MIT linguist and political activist Noam Chomsky thinks it’s time to disband the organization, which he believes is now an “international intervention force” that only exists to project U.S. military power on the other side of the globe.

“The official purpose of NATO was to defend Europe from the Russian hordes,” Chomsky told Big Think. “With the Russian hordes gone, it should therefore have disbanded. Interestingly, that was not even seriously proposed.  Rather, NATO at once expanded to the East, in violation of pledges to Mikhail Gorbachev. …  And since then its mission has expanded worldwide, serving as a U.S. intervention force, and to secure the global energy system on which the West relies.”

In a 2009 video interview with Democracy Now!, Chomsky detailed how a succession of U.S. presidents has expanded NATO eastward, despite these assurances to Gorbachev: “Now we have to have a huge military establishment and military budget, and not to protect ourselves from the Russians, who are collapsing, but because—literally, because of the technological sophistication of third world powers,” said Chomsky in the interview. He derided the idea that Third World technology could warrant NATO’s continuing existence, and worried that the organization’s push to expand is part of an energy grab.

Congressman Ron Paul (R-Tex.), another voice in favor of disbanding NATO, told the U.S. House of Representatives in 2008 that the only gains from NATO’s expansion would be for the U.S. military industrial complex—which would profit from arms sales to new members.
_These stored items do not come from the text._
(** A promotion of a paused VM to hibernation that fails because the guest's agent
    does not answer leaves the VM running on the customer's behalf but marked paused
    for good: its vCPUs run, its status is what the ticker skips, and a resume succeeds
    without doing anything. *)
Theorem failed_promotion_unbilled DataDir w id l v p t s :
  vms w !! id = Some l -> heap w !! l = Some v -> pid v = l -> Status v = SandboxStatusPaused -> pausedAt v = Some t ->
  qmp v = true -> agent v = true -> procs w !! l = Some p -> p_zombie p = false -> (forall j, honest (s j)) ->
  let '(w1, r1) := run (Hibernate DataDir id) s 0 w in
  r1 = unresponsive ->
  exists v1 p1, vms w1 !! id = Some l /\ heap w1 !! l = Some v1 /\ Status v1 = SandboxStatusPaused /\ pausedAt v1 = None /\
    procs w1 !! l = Some p1 /\ p_vcpus p1 = true /\
    forall s2, let '(w2, r2) := run (Resume id) s2 0 w1 in r2 = Ok tt /\ heap w2 !! l = Some v1 /\ procs w2 = procs w1.
Proof.
  intros Hr Hh Hp Hst Hpa Hq Ha Hpr Hz Hs.
  assert (wp honest (Hibernate DataDir id) (fun r y => r = unresponsive -> stuck w l y /\ unlocked_at l y) w) as H.
  { unfold Hibernate. do 2 wp_step. rewrite Hr. unfold checkRootfsPressure. do 3 wp_step. rewrite (lookup_total_correct _ _ _ Hh), Ha. cbn [negb].
    apply wp_command. intros i _. cbn [fst snd]. case_match; cbn [negb]; [done|]. wp_step. apply wp_command. intros i2 _. cbn [fst snd].
    rewrite Hh. destruct (opMu v); cbn [negb]; [done|]. wp_step. apply wp_command. intros i3 _. cbn [fst snd]. wp_step.
    eapply wp_mono; [|apply (promotion_stuck _ w _ _ (set_opMu true v) p t); try done; cbn; by rewrite lookup_alter_eq, Hh].
    intros r y Hy. destruct r as [x|e]; [by repeat wp_step|]. do 3 wp_step. do 2 wp_step. intros E.
    destruct (Hy E) as (Hv & (u & Hu & Hpu & Hsu & Hpau) & q & Hq' & Hrun & Hzq).
    assert (vmAlive y l = true) as Hal by (unfold vmAlive; by rewrite (lookup_total_correct _ _ _ Hu), Hpu, Hq', Hzq).
    rewrite Hal. split; [split_and!; [done| |by exists q]|].
    - exists (set_opMu false u). cbn. by rewrite lookup_alter_eq, Hu.
    - intros u'. cbn. rewrite lookup_alter_eq, Hu. by intros [= <-]. }
  pose proof (wp_run _ _ _ s 0 w Hs H) as R. destruct (run _ s 0 w) as [w1 r1]. cbn [fst snd] in R. intros E.
  destruct (R E) as [(Hv & (v1 & Hv1 & Hp1 & Hs1 & Hpa1) & p1 & Hpr1 & Hrun & _) Hu]. exists v1, p1. rewrite Hv. split_and!; try done.
  intros s2. assert (wp any (Resume id) (fun r2 w2 => r2 = Ok tt /\ heap w2 !! l = Some v1 /\ procs w2 = procs w1) w1) as HR.
  { unfold Resume, locked. do 2 wp_step. rewrite Hv, Hr. wp_step. apply wp_command. intros i _. cbn [fst snd]. rewrite Hv1, (Hu _ Hv1). cbn [negb].
    do 3 wp_step. cbn [heap on_heap]. rewrite (lookup_total_correct _ _ (set_opMu true v1)) by (by rewrite lookup_alter_eq, Hv1).
    change (pausedAt (set_opMu true v1)) with (pausedAt v1). rewrite Hpa1. do 4 wp_step. cbn. rewrite !lookup_alter_eq, Hv1. split_and!; [done| |done].
    cbn. f_equal. pose proof (Hu _ Hv1). by destruct v1; cbn in *; subst. }
  pose proof (wp_run any _ _ s2 0 w1 (fun _ => I) HR) as R2. by destruct (run _ s2 0 w1).
Qed.
(** The orphan reaper kills no process of a sandbox that is registered, and none
    that is younger than five minutes, so a wake or a creation that has started its
    process and not yet registered it is safe; an older process that is the only one of
    a sandbox nobody has registered is killed. The files of every sandbox are left, the
    reaped ones too: the directory it removes is not where sandboxes are kept. *)
Theorem orphans_reaped DataDir w s t :
  (forall j, i_now (s j) = t) ->
  let w' := fst (run (reapOrphans DataDir) s 0 w) in
  vms w' = vms w /\ heap w' = heap w /\
  (forall n p, procs w !! n = Some p -> p_sandbox p ∈ dom (vms w) \/ t - p_start p < orphanYoungProcessGrace -> procs w' !! n = Some p) /\
  (forall n p, procs w !! n = Some p -> p_sandbox p ∉ dom (vms w) -> orphanYoungProcessGrace <= t - p_start p ->
     (forall n' p', procs w !! n' = Some p' -> p_sandbox p' = p_sandbox p -> n' = n) -> procs w' !! n = None) /\
  (forall id, no_slash id -> dirs w' !! sandbox_dir DataDir id = dirs w !! sandbox_dir DataDir id).
Proof.
  intros Ht w'. destruct (reap_exact DataDir w s t Ht) as (H1 & H2 & H3 & H4). fold w' in H1, H2, H3, H4. split_and!; try done.
  - intros n p Hp Hs. rewrite H3. destruct (existsb _ _) eqn:E; [|done]. exfalso. apply existsb_exists in E as ([id [m st]] & Hi & Hr).
    unfold reaps in Hr. cbn in Hr. rewrite !andb_true_iff, negb_true_iff, bool_decide_eq_false, Nat.eqb_eq in Hr. destruct Hr as [[Hn Hg] ->].
    destruct (scan_sound _ _ _ _ Hi) as (q & Hq & <- & <-). simplify_eq. apply Z.leb_le in Hg. destruct Hs; [done|lia].
  - intros n p Hp Hn Hg Hu. rewrite H3. assert (existsb (reaps (dom (vms w)) t n) (scanQEMUProcesses w) = true) as ->; [|done].
    apply existsb_exists. eexists. split; [by apply scan_complete|]. unfold reaps. cbn. rewrite bool_decide_false by done. rewrite Nat.eqb_refl.
    cbn. rewrite andb_true_r. by apply Z.leb_le.
Qed.

(** A registered VM, an orphan and a process that has just started, after ten minutes. *)
Definition with_orphans : world :=
  on_procs (fun m => <[2%nat := {| p_sandbox := "sb-2"; p_start := 0; p_vcpus := true; p_zombie := false; p_frozen := false |}]>
    (<[3%nat := {| p_sandbox := "sb-3"; p_start := 590 * 10 ^ 9; p_vcpus := true; p_zombie := false; p_frozen := false |}]> m)) QemuVmFacts.one_vm.
Definition ten_minutes (_ : nat) : input := {| i_ok := true; i_did := true; i_now := 600 * 10 ^ 9; i_num := 0; i_num2 := 0 |}.

Lemma orphans_reaped_witness :
  let w' := fst (run (reapOrphans "/data") ten_minutes 0 with_orphans) in
  procs w' !! 1%nat = procs with_orphans !! 1%nat /\ procs w' !! 3%nat = procs with_orphans !! 3%nat /\ procs w' !! 2%nat = None.
Proof.
  intros w'. destruct (orphans_reaped "/data" with_orphans ten_minutes (600 * 10 ^ 9) (fun _ => eq_refl)) as (_ & _ & Hkeep & _).
  split_and!; [| |by vm_compute].
  - apply (Hkeep 1%nat); [by vm_compute|]. left. apply elem_of_dom. exists 1%nat. by vm_compute.
  - apply (Hkeep 3%nat); [by vm_compute|]. right. by vm_compute.
Defined.

End QemuResize.
(** Whatever organisation the caller authenticated as, the request for a running sandbox
    is forwarded, with a token of the caller's organisation that the worker admits: the
    session's organisation is never compared. *)
Lemma any_tenant_forwarded wk :
  Registry.GetWorker (registry cp w) (SessionStore.worker_id s) = Some wk -> Registry.HTTPAddr wk <> ""%string ->
  parses (Registry.HTTPAddr wk) = true ->
  exists t, snd (alone (ProxyHandler order has_redis true has_ready cp parses q) i w) = Forward (Registry.HTTPAddr wk) (Some t) /\
    SandboxJWTMiddleware (i_now i) (q_id q) t = Some (default uuid_Nil (q_org q)).
Proof.
  intros Hw Ha Hp. destruct fine as [Hok Hdid]. rewrite alone_lookup, alone_bind. cbn -[bind forward].
  rewrite Hw, (proj2 (String.eqb_neq _ _) Ha). unfold forward, forwardWithToken, doWebSocket, doHTTP. rewrite alone_bind. cbn -[bind]. rewrite Hok.
  rewrite alone_bind. cbn -[bind]. rewrite Hp. cbn [negb].
  eexists. split.
  - destruct (q_upgrade q); repeat (rewrite ?alone_bind; cbn -[bind]; rewrite ?Hok; cbn [negb]); reflexivity.
  - rewrite admits_own by done. rewrite (proj2 (Z.leb_gt _ _)); [done|]. cbn. lia.
Qed.

(** A control plane that has no entry for the worker at the moment, and finds no
    checkpoint, marks the session of a running sandbox stopped; the test for a migration
    never holds, since the column is not read. *)
Lemma gap_stops_sandbox has_issuer :
  Registry.GetWorker (registry cp w) (SessionStore.worker_id s) = None ->
  SessionStore.GetActiveHibernation (store w) (q_id q) = None ->
  let '(w', r) := alone (ProxyHandler order has_redis has_issuer has_ready cp parses q) i w in
  r = Reply 410 /\ vms w' = vms w /\
  SessionStore.sessions (store w') = SessionStore.UPDATE (SessionStore.status_where (q_id q) "stopped")
    (SessionStore.status_set (i_now i) "stopped" (Some "worker lost, sandbox not recoverable"%string)) (SessionStore.sessions (store w)).
Proof.
  intros Hw Hh. destruct fine as [Hok Hdid]. destruct session_running as [Hs _]. apply scanned in Hs as Hm. rewrite alone_lookup, alone_bind. cbn -[bind tryRecoverOrFail]. rewrite Hw.
  unfold tryRecoverOrFail. rewrite Hm. cbn [negb String.eqb]. rewrite alone_bind. cbn -[bind SessionStore.UpdateSandboxSessionStatus]. rewrite Hok, Hh.
  rewrite alone_bind. cbn -[SessionStore.UpdateSandboxSessionStatus]. rewrite Hdid. cbn -[SessionStore.UpdateSandboxSessionStatus].
  split; [done|]. split; [done|]. apply status_sessions.
Qed.
(** Without a pool: placement, the row, the call, and what follows from its answer. *)
Lemma cold_alone (Q : world * reply -> Prop) :
  (forall v, vms v = (if i_rpc_did i then {[ (Registry.ID b, its_id) ]} ∪ vms w else vms w) ->
     (exists x, In x (SessionStore.sessions (store v)) /\ its_row "pending" x) ->
     Q (alone (match (if i_rpc i then Ok (i_status i) else Err (i_transient i)) : result bool string with
               | Err transient => do _ <- mark true its_id "failed" (Some "worker create failed"%string); Ret (Fail (if transient : bool then 503 else 500))
               | Ok _ => do _ <- mark true its_id "running" None; do bad <- preview_auth (q_cfg q);
                   match bad with Some code => Ret (Fail code)
                   | None => do _ <- post_scale (q_cfg q); Ret (emit_create its_id (Registry.ID b)) end
               end) i v)) ->
  Q (alone (createSandboxRemote order true false server_region poolTemplateName q) i w).
Proof.
  destruct statements as [Hok Hdid]. intros H. unfold createSandboxRemote, pick_worker. rewrite !alone_bind. cbn [alone command least_loaded].
  destruct (Registry.GetLeastLoadedWorker _ _ _ _ _) as [o r]. cbn in placed. rewrite placed. cbn [alone].
  rewrite no_template. unfold resolveTemplate. cbn [String.eqb bind]. unfold pool_eligible. rewrite andb_false_r, !andb_false_l. cbn [bind].
  unfold cold_create, insert_pending. rewrite org_known, alone_bind. cbn [alone command new_id]. rewrite alone_bind, alone_bind. cbn [alone command stmt].
  rewrite Hdid, alone_bind. cbn [alone command grpc_create]. apply H; [by destruct (i_rpc_did i)|].
  exists (SessionStore.new_session (i_now i) its_id org "default" (create_region server_region q) (Registry.ID b) "pending" (q_agent q)).
  split; [|done]. rewrite no_template. destruct (i_rpc_did i); cbn; apply in_app_iff; right; by left.
Qed.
He also warned that providing U.S. military guarantees to Eastern European republics would only further strain our military: “This NATO expansion may well involve the U.S. military in conflicts as unrelated to our national interest as the breakaway regions of South Ossetia and Abkhazia in Georgia,” said Paul in a statement. “The idea that American troops might be forced to fight and die to prevent a small section of Georgia from seceding is absurd and disturbing. … NATO should be disbanded, not expanded.”

Takeaway

NATO’s first Secretary General, Lord Ismay famously said after the organization was formed in 1949 that its purpose was to “keep the Russians out, the Americans in, and the Germans down.” In a post-Cold War world, these goals are long gone and the organization’s annual budget of over $2.5 billion simply goes toward asserting U.S. military power in Europe and securing our energy interests, says Chomsky.

Why We Should Reject This

Alain Deletroz, the vice president of the International Crisis Group, a non-profit, non-governmental organization committed to preventing and resolving deadly conflict, calls it a paradox that some in the West should want to disband NATO right at the moment that the organization has become so attractive to former Warsaw Pact members. He says NATO has “splendidly served two very important goals: a) to protect western Europe during the Cold War; b) to help stabilize the continent after it was over.”
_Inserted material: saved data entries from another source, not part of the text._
Lemma valid_sandbox g l k now t c :
  jwtIssuer g = Some k -> Forall (unforged g l) (token_parts (Some t)) -> ValidateSandboxToken k now t = Some c ->
  s_SandboxID c <> ""%string -> token_for l (s_OrgID c) (s_SandboxID c) (s_WorkerID c) now.
Proof.
  intros Hk Hu Hv Hid. unfold ValidateSandboxToken in Hv.
  eapply (parsed_issue _ _ _ _ g l) in Hv as (i & p & Hi & Hp & Hc & He & _); [|by left|done].
  destruct (sandbox_registered p c Hc) as [Hr Hs]. destruct (payload_members i p Hp) as [Hr' Hs']. rewrite Hr' in Hr. injection Hr as Hr.
  rewrite Hs' in Hs. injection Hs as Hs. rewrite <- Hr in He. destruct i as [r org id worker n ttl| | | | |o id worker n ttl|];
    cbn [payload_of issued_registered issued_sandbox r_iss r_aud r_exp] in *; try (by rewrite <- Hs in Hid);
    injection Hp as <-; [rewrite sandbox_members in Hc|rewrite edge_sandbox_members in Hc].
  - injection Hc as <-. left. by exists r, n, ttl.
  - destruct (uuid_Parse o) as [org|] eqn:Eo; [|done]. injection Hc as <-. right. by exists o, n, ttl.
Qed.

(** ** What a request can show *)

Lemma honest_bearer g l q t : honest g l q -> bearer (q_Authorization q) = Some t -> Forall (unforged g l) (token_parts (Some t)).
Proof. intros Hh Hb. unfold honest, presented in Hh. rewrite Hb in Hh. by apply Forall_app in Hh as [Hh _]. Qed.

Lemma honest_key g l q : honest g l q -> Forall (unforged g l) (token_parts (Some (api_key q))).
Proof. unfold honest, presented. rewrite !Forall_app. tauto. Qed.

Lemma honest_sandbox g l q t : honest g l q -> sandbox_token q = Some t -> Forall (unforged g l) (token_parts (Some t)).
Proof. intros Hh Hb. unfold honest, presented in Hh. rewrite Hb, !Forall_app in Hh. tauto. Qed.

Lemma honest_url g l q op : honest g l q -> op = "download"%string \/ op = "upload"%string -> Forall (unforged g l) (url_parts op q).
Proof. unfold honest, presented. rewrite !Forall_app. intros Hh [->| ->]; tauto. Qed.

Lemma set_user_org u c : c_org (set_user u c) = c_org c.
Proof. unfold set_user. by repeat case_goal. Qed.

Lemma identity_org claims c c' : applyIdentityClaims claims c = Next c' ->
  exists o, uuid_Parse (i_OrgID claims) = Some o /\ c_org c' = Some o.
Proof.
  unfold applyIdentityClaims. destruct (uuid_Parse (i_OrgID claims)) as [o|]; [|done]. intros [= <-]. exists o. split; [done|].
  destruct (i_Email claims); cbn; by rewrite set_user_org.
Qed.

Lemma capability_org g claims c c' : apply_capability g claims c = Next c' ->
  exists o, uuid_Parse (k_OrgID claims) = Some o /\ c_org c' = Some o /\ (cellID g = ""%string \/ k_CellID claims = cellID g).
Proof.
  unfold apply_capability. destruct (negb _ && negb _) eqn:E; [done|].
  destruct (uuid_Parse (k_OrgID claims)) as [o|]; [|done]. intros [= <-]. exists o. split_and!; [done|cbn; by rewrite set_user_org|].
  destruct (String.eqb_spec (cellID g) ""), (String.eqb_spec (k_CellID claims) (cellID g)); auto. done.
Qed.

Lemma static_key_org k q c c' : APIKeyMiddleware k q c = Next c' -> c' = c.
Proof. unfold APIKeyMiddleware. repeat case_goal; congruence. Qed.

(** An API key of the organisation that has not run out. *)
Definition key_of (now : Z) (t : option (list APIKey)) (q : request) (o : N) : Prop :=
  exists rows r, t = Some rows /\ r ∈ rows /\ a_KeyHash r = HashAPIKey (api_key q) /\ a_OrgID r = o /\
    match a_ExpiresAt r with Some e => now <= e | None => True end.

Lemma ValidateAPIKey_row now key t t' o u : ValidateAPIKey now key t = (t', Some (o, u)) ->
  exists r, r ∈ t /\ a_KeyHash r = HashAPIKey key /\ a_OrgID r = o /\ match a_ExpiresAt r with Some e => now <= e | None => True end.
Proof.
  unfold ValidateAPIKey. destruct (List.find _ t) as [r|] eqn:Ef; [|done]. apply List.find_some in Ef as [Hr Hh].
  apply bool_decide_eq_true in Hh. destruct (a_ExpiresAt r) as [e|] eqn:Ee.
  - destruct (e <? now) eqn:E; [done|]. intros [= <- <- <-]. exists r. rewrite list_elem_of_In, Ee. bool_to_prop. done.
  - intros [= <- <- <-]. exists r. by rewrite list_elem_of_In, Ee.
Qed.

(** An identity token for the API, and a capability token for this cell. *)
Definition identity_of (now : Z) (l : list issue) (o : N) : Prop :=
  exists dash i n ttl, IIdentity dash i n ttl ∈ l /\ n_Audience i = AudOpenComputerAPI /\ uuid_Parse (n_OrgID i) = Some o /\ alive n ttl now.

Definition capability_of (now : Z) (g : config) (l : list issue) (o : N) : Prop :=
  exists org cell plan billing user n ttl, ICapability org cell plan billing user n ttl ∈ l /\ uuid_Parse org = Some o /\
    (cellID g = ""%string \/ cell = cellID g) /\ alive n ttl now.

Lemma api_grant g now st q t c o :
  honest g (log st) q -> PGAPIKeyMiddleware g now (keys st) q fresh = (t, Next c) -> c_org c = Some o ->
  key_of now (keys st) q o \/ identity_of now (log st) o \/ capability_of now g (log st) o.
Proof.
  intros Hh E Ho. unfold PGAPIKeyMiddleware in E. case_hyp E; [injection E as _ E; apply static_key_org in E; by subst|].
  destruct (identity_bearer g now q) as [cl|] eqn:Ei.
  { injection E as _ E. apply identity_org in E as (o' & Hp & Ho'). unfold identity_bearer in Ei.
    destruct (jwtIssuer g) as [k|] eqn:Ek; [|done]. cbn in Ei. destruct (bearer _) as [tk|] eqn:Eb; [|done]. cbn in Ei.
    eapply valid_identity in Ei as (d & i & n & ttl & Hi & Ha & Hn & Hl); [|done|by eapply honest_bearer].
    right; left. exists d, i, n, ttl. rewrite Hn. split_and!; congruence. }
  destruct (capability_bearer g now q) as [cl|] eqn:Ec.
  { injection E as _ E. apply capability_org in E as (o' & Hp & Ho' & Hcell). unfold capability_bearer in Ec.
    destruct (capTokenIssuer g) as [k|] eqn:Ek; [|done]. cbn in Ec. destruct (bearer _) as [tk|] eqn:Eb; [|done]. cbn in Ec.
    eapply valid_capability in Ec as (plan & billing & u & n & ttl & Hi & Hl); [|done|by eapply honest_bearer].
    right; right. eexists _, _, plan, billing, u, n, ttl. split_and!; [exact Hi|congruence|naive_solver|done]. }
  destruct (identity_key g now (api_key q)) as [cl|] eqn:Eik.
  { injection E as _ E. apply identity_org in E as (o' & Hp & Ho'). unfold identity_key in Eik.
    destruct (jwtIssuer g) as [k|] eqn:Ek; [|done]. case_hyp Eik; [|done].
    eapply valid_identity in Eik as (d & i & n & ttl & Hi & Ha & Hn & Hl); [|done|by apply honest_key].
    right; left. exists d, i, n, ttl. rewrite Hn. split_and!; congruence. }
  left. destruct (keys st) as [rows|].
  - case_hyp E; [done|]. destruct (ValidateAPIKey now (api_key q) rows) as [t' [[o' u]|]] eqn:Ev; [|done].
    apply ValidateAPIKey_row in Ev as (r & Hr & Hh' & Hor & Hx). injection E as _ <-. exists rows, r.
    destruct u; cbn in Ho; by simplify_eq.
  - repeat case_hyp E; injection E as _ E; [by subst|done|]. apply static_key_org in E. by subst.
Qed.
Deletroz admits that NATO needs to redefine its mission, and suggests the organization should open its doors to Russia, saying “NATO membership has proved a powerful tool for military and political reforms in all new member states and if Russia wants to join the alliance it will have to reform its armed forces and set upon them a system of real democratic control.”

He believes NATO can continue to be vital as “a military alliance that can play a crucial role in deploying quickly where needed to prevent conflicts or keep peace, with common criteria of engagements among member states.”

More Resources

North Atlantic Treaty Organization homepage.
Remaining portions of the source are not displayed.